Moreover, it is not only the teacher but the school as a whole that seems to be losing control to Big Tech, Van Dijck warns. “Schools face a push from tech companies to implement ‘their’ software as quickly as possible. The AI-driven software from Microsoft and Google is being rapidly integrated into the platform systems that schools rely on, making it unavoidable.”

 

This carries risks: “I recently heard a computer science teacher in vocational education remark that he felt his students were increasingly being trained to become Microsoft service technicians.” According to Van Dijck, it is crucial that schools do not bend too much to tech companies that have a vested interest in promoting their own hardware and software. After all: “Once tools are embedded in the deepest layers of digital ecosystems, how autonomous can you really be?”

 

Making your own choices

This brings Van Dijck to the issue of infrastructural autonomy, a topic close to her heart, on which she recently sent an open letter to university administrators. At its core is the fundamental question of who controls the digital systems that underpin our research and education. Van Dijck points out that companies like OpenAI in the United States are already signing contracts with entire campuses to roll out their systems to students.

What is becoming scarce are human minds capable of concentrated attention”

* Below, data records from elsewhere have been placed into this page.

(* ===== verification/Logging.v ===== *)
(** * Logging ([src/src/logging/], the metrics of [src/src/crdt/or_set.rs])

    What a process sets up before anything else: a console that shows everything
    of level info or above but the metrics, and the layer of [Metrics] on a file
    that is opened for appending.  The line of the set's own metrics.  A field's
    text is the standard library's. *)
From Stdlib Require Import Strings.String Strings.Ascii.
From stdpp Require Import base gmap sets list strings fin_maps.
From S2P Require Import Prelude Text Metrics Clocks Proto Crdt OrSet Config Client.
Local Open Scope N_scope.
Local Open Scope rust_scope.
Local Open Scope string_scope.

(** ** Files *)
(** [Path::parent], [fs::create_dir_all] and opening a file to create it or append
    to it, which has some lines already. *)
Class PathApi := { path_parent : string → option string }.

Class FileSystem (W : Type) := {
  create_dir_all : string → W → result unit * W;
  open_append : string → W → result (list string) * W
}.

Module MetricsLayerImpl.
(** [None]: one of the two [expect]s panics. *)
Definition new {W} `{PathApi} `{FileSystem W} (path : string) (w : W)
    : option MetricsLayer * list Output * W :=
  let out := [println ("Metrics will be logged to: " ++ path)] in
  let '(r, w) :=
    match path_parent path with
    | Some parent => create_dir_all parent w
    | None => (Ok tt, w)
    end in
  match r with
  | Err _ => (None, out, w)
  | Ok _ =>
      match open_append path w with
      | (Err _, w) => (None, out, w)
      | (Ok lines, w) => (Some (mkMetricsLayer lines false), out, w)
      end
  end.
End MetricsLayerImpl.

(** ** The subscriber *)
Record Subscriber (F64 : Type) := mkSubscriber {
  shown : list (Event F64);
  metrics_layer : MetricsLayer
}.
Arguments mkSubscriber {F64}.
Arguments shown {F64}.
Arguments metrics_layer {F64}.

(** [EnvFilter::new("info")] *)
Definition info_enabled (level : string) : bool := bool_decide (level ∈ ["ERROR"; "WARN"; "INFO"]).

Definition initialize_logging {F64 W} `{PathApi} `{FileSystem W} (metrics_path : string) (w : W)
    : option (Subscriber F64) * list Output * W :=
  let '(layer, out, w) := MetricsLayerImpl.new metrics_path w in
  (mkSubscriber [] <$> layer, out, w).

Section events.
Context {F64 : Type} (json_f64 : F64 → Json) (show_i64 : Z → string) (show_u64 : N → string).
Context (show_entry : string → string → gmap string Json → string).

(** Both layers see every event. *)
Definition emit (self : Subscriber F64) (event : string * Event F64) : Subscriber F64 :=
  mkSubscriber
    (if info_enabled (ev_level event.2) && on_console event.2 then (shown self ++ [event.2])%list
     else shown self)
    (on_event json_f64 show_i64 show_u64 show_entry (metrics_layer self) event.1 event.2).

Definition emit_all : Subscriber F64 → list (string * Event F64) → Subscriber F64 := foldl emit.

Lemma emit_shown self event :
  shown (emit self event) =
    (shown self ++ List.filter (λ e, info_enabled (ev_level e) && on_console e) [event.2])%list.
Proof. simpl. destruct (_ && _); simpl; [done|by rewrite app_nil_r]. Qed.

(** One event of the metrics target with a listed name is one more line. *)
Lemma on_event_line layer t event :
  ev_target event = "metrics" → ml_poisoned layer = false →
  written_event (event_name json_f64 show_i64 show_u64 event) = true →
  on_event json_f64 show_i64 show_u64 show_entry layer t event =
    mkMetricsLayer (ml_file layer ++ [show_entry t (ev_level event)
                      (visit json_f64 show_i64 show_u64 event)]) false.
Proof.
  unfold on_event. intros -> Hp Hw. rewrite bool_decide_true by done. cbn [negb].
  fold (event_name json_f64 show_i64 show_u64 event). by rewrite Hw, Hp.
Qed.

(** A process that could set up its logging appends to the metrics file: the
    lines of earlier processes stay in front, then one line for each listed
    metric; the console shows, in order, the events of level info or above that
    are not metrics, and no event goes both ways. *)
Theorem logging_splits_events {W} `{PathApi} `{FileSystem W} path (w : W) events :
  match (initialize_logging path w).1.1 with
  | Some self =>
      ∃ lines, ml_file (metrics_layer self) = lines ∧
        let self' := emit_all self events in
        shown self' = List.filter (λ e, info_enabled (ev_level e) && on_console e) events.*2 ∧
        (∃ more, ml_file (metrics_layer self') = (lines ++ more)%list ∧
           length more = length (List.filter (λ te, negb (on_console te.2) &&
             written_event (event_name json_f64 show_i64 show_u64 te.2)) events)) ∧
        ml_poisoned (metrics_layer self') = false
  | None => True
  end.
Proof.
  unfold initialize_logging. destruct (MetricsLayerImpl.new path w) as [[layer out] w'] eqn:Hnew.
  destruct layer as [layer|]; simpl; [|done].
  assert (ml_poisoned layer = false) as Hp.
  { unfold MetricsLayerImpl.new in Hnew. repeat case_match; by simplify_eq. }
  exists (ml_file layer). split; [done|]. clear Hnew.
  assert (∀ self, ml_poisoned (metrics_layer self) = false →
    shown (emit_all self events) =
      (shown self ++ List.filter (λ e, info_enabled (ev_level e) && on_console e) events.*2)%list ∧
    (∃ more, ml_file (metrics_layer (emit_all self events)) = (ml_file (metrics_layer self) ++ more)%list ∧
       length more = length (List.filter (λ te, negb (on_console te.2) &&
         written_event (event_name json_f64 show_i64 show_u64 te.2)) events)) ∧
    ml_poisoned (metrics_layer (emit_all self events)) = false) as Hall; [|by apply Hall].
  induction events as [|[t e] events IH]; intros self Hself; simpl.
  { rewrite app_nil_r. split_and!; [done|exists []; by rewrite app_nil_r|done]. }
  set (self1 := emit self (t, e)).
  assert (ml_poisoned (metrics_layer self1) = false ∧
    ∃ more, ml_file (metrics_layer self1) = (ml_file (metrics_layer self) ++ more)%list ∧
      length more = if negb (on_console e) && written_event (event_name json_f64 show_i64 show_u64 e)
                    then 1%nat else 0%nat) as (Hp1 & more1 & Hm1 & Hlen1).
  { unfold self1. simpl. unfold on_console, on_event. fold (event_name json_f64 show_i64 show_u64 e).
    rewrite negb_involutive. destruct (bool_decide (ev_target e = "metrics")); simpl.
    2: { split; [done|]. exists []. by rewrite app_nil_r. }
    destruct (written_event _); simpl; [|split; [done|]; exists []; by rewrite app_nil_r].
    rewrite Hself. split; [done|]. by eexists. }
  destruct (IH self1 Hp1) as (Hs & (more & Hm & Hlen) & Hpoison).
  split_and!; [|exists (more1 ++ more)%list; split|done].
  - rewrite Hs. unfold self1. rewrite emit_shown, <- app_assoc. f_equal. cbn [List.filter app snd].
    destruct (info_enabled (ev_level e) && on_console e); done.
  - by rewrite Hm, Hm1, app_assoc.
  - rewrite length_app, Hlen1, Hlen. by destruct (_ && _).
Qed.

(** *** The metrics of the set *)
(** [iter]: the order in which the entries of a vector come. *)
Definition vector_text (iter : CausalContext → list (NodeId * Counter)) (dvv : DotVersionVector) : string :=
  join ", " ((λ e, e.1 ++ ":" ++ show_u64 e.2) <$> iter (Dvv.effective_map dvv)).

Definition log_metrics {E} `{Countable E} (iter : CausalContext → list (NodeId * Counter)) (self : OrSet E)
    (dissemination_round : N) (dvv : DotVersionVector) (epoch : N) : Event F64 :=
  let num_adds := N.of_nat (size (adds self)) in
  let num_tombstones := N.of_nat (size (tombstones self)) in
  metric [("event", StrValue "or_set_metrics");
          ("node_id", StrValue (d_node_id (dot dvv)));
          ("dissemination_round", U64Value dissemination_round);
          ("adds", U64Value num_adds);
          ("tombstones", U64Value num_tombstones);
          ("vector_clock", StrValue (vector_text iter dvv));
          ("epoch", U64Value epoch)].

(** The set's metrics are one line of the file, never of the console, with the
    number of its elements, of its tombstones and the vector; a collection shows
    in the file as fewer tombstones with the same elements. *)
Theorem set_metrics_reach_the_file {E} `{Countable E} iter (s : OrSet E) round dvv epoch t self :
  ml_poisoned (metrics_layer self) = false →
  let event := log_metrics iter s round dvv epoch in
  let fields := visit json_f64 show_i64 show_u64 event in
  shown (emit self (t, event)) = shown self ∧
  ml_file (metrics_layer (emit self (t, event))) =
    (ml_file (metrics_layer self) ++ [show_entry t "TRACE" fields])%list ∧
  fields !! "adds" = Some (JNumber (show_u64 (N.of_nat (size (adds s))))) ∧
  fields !! "tombstones" = Some (JNumber (show_u64 (N.of_nat (size (tombstones s))))) ∧
  fields !! "vector_clock" = Some (JString (vector_text iter dvv)).
Proof. intros Hp event fields. cbn -[on_event]. by rewrite on_event_line. Qed.
End events.
(* ===== verification/Processes.v ===== *)
(** * The processes ([src/src/main.rs], [src/src/experiment/experiment.rs],
    the [main] of [src/src/client/crdt_client.rs], [src/src/common/mod.rs])

    What the three binaries do from their command line to their exit: logging,
    the configurations of [Config], the server of [Server] in a task, the wait for
    a signal, the cancellation, and the wait for the tasks.  What happens to a
    process while it runs is a list: what its server sees, and the signals.  A
    panic in a task ends the task; a panic in [main] ends the process.  The
    theorems follow a server from its start to its exit, also when it cannot
    start, and say which experiments lose tasks to a panic. *)
From Stdlib Require Import Strings.Byte Strings.String Strings.Ascii.
From stdpp Require Import base gmap sets list strings fin_maps.
From S2P Require Import Prelude Text Metrics S3 Discovery Clocks Proto Crdt OrSet Replication.
From S2P Require Import Registry Dissemination GcStorage Coordinator S3Storage Engine.
From S2P Require Import PeerMessages Connector Framing Connection EngineSpec ClientRequests Server.
From S2P Require Import Config Client Logging.
Import S3ClientImpl.
Local Open Scope N_scope.
Local Open Scope rust_scope.
Local Open Scope string_scope.

(** ** Signals and tasks ([src/src/common/mod.rs]) *)
Inductive Signal : Type :=
| CtrlC
| Terminate.

(** The wait is over after what came before the first signal, still going on,
    or has panicked. *)
Inductive Waited (A : Type) : Type :=
| Woken (before : list A)
| StillWaiting (so_far : list A)
| NoHandler.
Arguments Woken {A}.
Arguments StillWaiting {A}.
Arguments NoHandler {A}.
(** Rewriting part of a range that has just been written. *)
Lemma splice_over m o a b b' c :
  0 <= o -> zlen b = zlen b' -> o + zlen a + zlen b + zlen c <= zlen m ->
  splice (splice m o (a ++ b ++ c)) (o + zlen a) b' = splice m o (a ++ b' ++ c).
Proof.
  intros Ho Hbb Hl. unfold splice. rewrite !zlen_app.
  assert (Hlen : length (take (Z.to_nat o) m) = Z.to_nat o)
    by (rewrite length_take; unfold zlen in *; lia).
  assert (Htk : length (take (Z.to_nat o) m ++ a) = Z.to_nat (o + zlen a))
    by (rewrite length_app, Hlen; unfold zlen; lia).
  assert (Hb : length b = length b') by (unfold zlen in Hbb; lia).
  rewrite <- !app_assoc, (app_assoc (take (Z.to_nat o) m) a), <- Htk, take_app_length.
  rewrite <- Hbb, <- !app_assoc. do 3 f_equal.
  replace (Z.to_nat (o + zlen a + zlen b)) with (length ((take (Z.to_nat o) m ++ a) ++ b))%nat
    by (rewrite length_app, Htk; unfold zlen; lia).
  by rewrite (app_assoc (take (Z.to_nat o) m) a), (app_assoc (take (Z.to_nat o) m ++ a) b),
    drop_app_length.
Qed.

(** Writing over the tail of a range that has just been written. *)
Lemma splice_tail m o a b c :
  0 <= o -> zlen b <= zlen c -> o + zlen a + zlen c <= zlen m ->
  splice (splice m o (a ++ b)) (o + zlen a) c = splice m o (a ++ c).
Proof.
  intros Ho Hbc Hl. pose proof (zlen_nonneg a). pose proof (zlen_nonneg b).
  rewrite <- (take_drop (length b) c).
  assert (Hcl : (length b <= length c)%nat) by (unfold zlen in Hbc; lia).
  assert (Ht : zlen b = zlen (take (length b) c))
    by (unfold zlen; rewrite length_take; lia).
  assert (Hd : zlen (drop (length b) c) = zlen c - zlen b)
    by (unfold zlen; rewrite length_drop; lia).
  rewrite <- splice_splice; [|zl|].
  2: { rewrite zlen_splice by (autorewrite with zlen; lia). rewrite <- Ht, Hd. lia. }
  pose proof (splice_over m o a b (take (length b) c) [] Ho Ht) as Hso.
  rewrite !app_nil_r, zlen_nil in Hso. rewrite Hso by lia.
  replace (o + zlen a + zlen (take (length b) c)) with (o + zlen (a ++ take (length b) c)) by zl.
  rewrite splice_splice; [by rewrite <- app_assoc|lia|].
  autorewrite with zlen. rewrite <- Ht, Hd. lia.
Qed.
(* ===== verification/DnsName.v ===== *)
(** * Domain names: [DNSUtil] (src/DNS/DNSUtil.cpp)

    [decodeName] turns a name in wire format (length-prefixed labels, with
    compression pointers) into a dotted C string; [encodeName] does the reverse.
    Both are translated loop by loop; the theorems relate them to the wire and
    text forms of a list of labels. *)

From S2P Require Import Prelude.

Definition DOT : Z := 46.
Definition MAX_DNS_PACKET_LENGTH : Z := 512.
Definition MAX_DNS_NAME_LENGTH : Z := 255.

Module DNSUtil.

(** The 14-bit offset of a compression pointer as the code computes it:
    [uint16_t ptr = srcLoc[1] | srcLoc[0] << 8; ptr &= 0x3FFF]; both bytes are
    [char]s and are sign-extended before the bit operations. *)
Definition pointerOffset (b0 b1 : Z) : Z :=
  Z.land (u16 (Z.lor (schar b1) (Z.shiftl (schar b0) 8))) 0x3FFF.

(** [(start[0] & 0xC0) == 0xC0] on a sign-extended [char]. *)
Definition isPointer (b0 : Z) : bool := Z.land (u32 (schar b0)) 0xC0 =? 0xC0.

(** The [for (unsigned int i = 1; i <= count; ++i)] loop; [n] is the number of
    iterations left. *)
Fixpoint writeCharacters (n : nat) (cur : list Z) (srcLoc i : Z)
    (out : list Z) (dstLoc bufLen bytesRead : Z) : res (list Z * Z * Z) :=
  match n with
  | O => Ok (out, dstLoc, bytesRead)
  | S n' =>
      check (dstLoc + 1 <=? bufLen) else Exception "Buffer too small";
      do c <- rd cur (srcLoc + i);
      do out <- wr out dstLoc c;
      writeCharacters n' cur srcLoc (i + 1) out (dstLoc + 1) bufLen (bytesRead + 1)
  end.

(** The [do ... while (count > 0)] loop, one unit of fuel per iteration. [cur]
    is the object [srcLoc] points into: the caller's until a pointer has been
    followed, the packet's afterwards. *)
Fixpoint decodeLabels (fuel : nat) (packet cur : list Z) (srcLoc : Z)
    (out : list Z) (dstLoc bufLen bytesRead : Z) : res (list Z * Z * Z) :=
  match fuel with
  | O => Err OutOfFuel
  | S fuel' =>
      do b0 <- rd cur srcLoc;
      let count := u32 (schar b0) in
      if isPointer b0 then
        do b1 <- rd cur (srcLoc + 1);
        (* [continue] re-tests [count > 0], which holds *)
        decodeLabels fuel' packet packet (pointerOffset b0 b1) out dstLoc bufLen bytesRead
      else if 63 <? count then Err (Exception "Label length longer than maximum of 63")
      else
        do (out, dstLoc, bytesRead) <-
          writeCharacters (Z.to_nat count) cur srcLoc 1 out dstLoc bufLen bytesRead;
        check (dstLoc + 1 <=? bufLen) else Exception "Buffer too small";
        do out <- wr out dstLoc DOT;
        if 0 <? count
        then decodeLabels fuel' packet cur (srcLoc + (count + 1)) out (dstLoc + 1) bufLen (bytesRead + 1)
        else Ok (out, dstLoc + 1, bytesRead + 1)
  end.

According to the professor, such a development runs counter to the public mission of the university. She therefore advocates restoring the “ability of educational and research institutions to make their own choices in the digital domain.” In practice, this means that universities must reclaim full control over their own systems and maintain oversight of “where data is stored and who has access to it at what cost.” Initiatives such as GPT-NL (a Dutch AI language model) or the UvA AI Chat are, in her view, the first “small steps toward the larger ideal of an independent digital infrastructure.”

 

Ultimately, Van Dijck brings the discussion back to the essence of education. Whereas Kohnstamm in 1940 longed for more resources, she warns that in 2026 we may be addressing the wrong scarcity. The problem is no longer a lack of tools or information, but the loss of focus: “What is becoming scarce are human minds capable of concentrated attention. So let us invest above all in that: critical thinkers and passionate teachers.”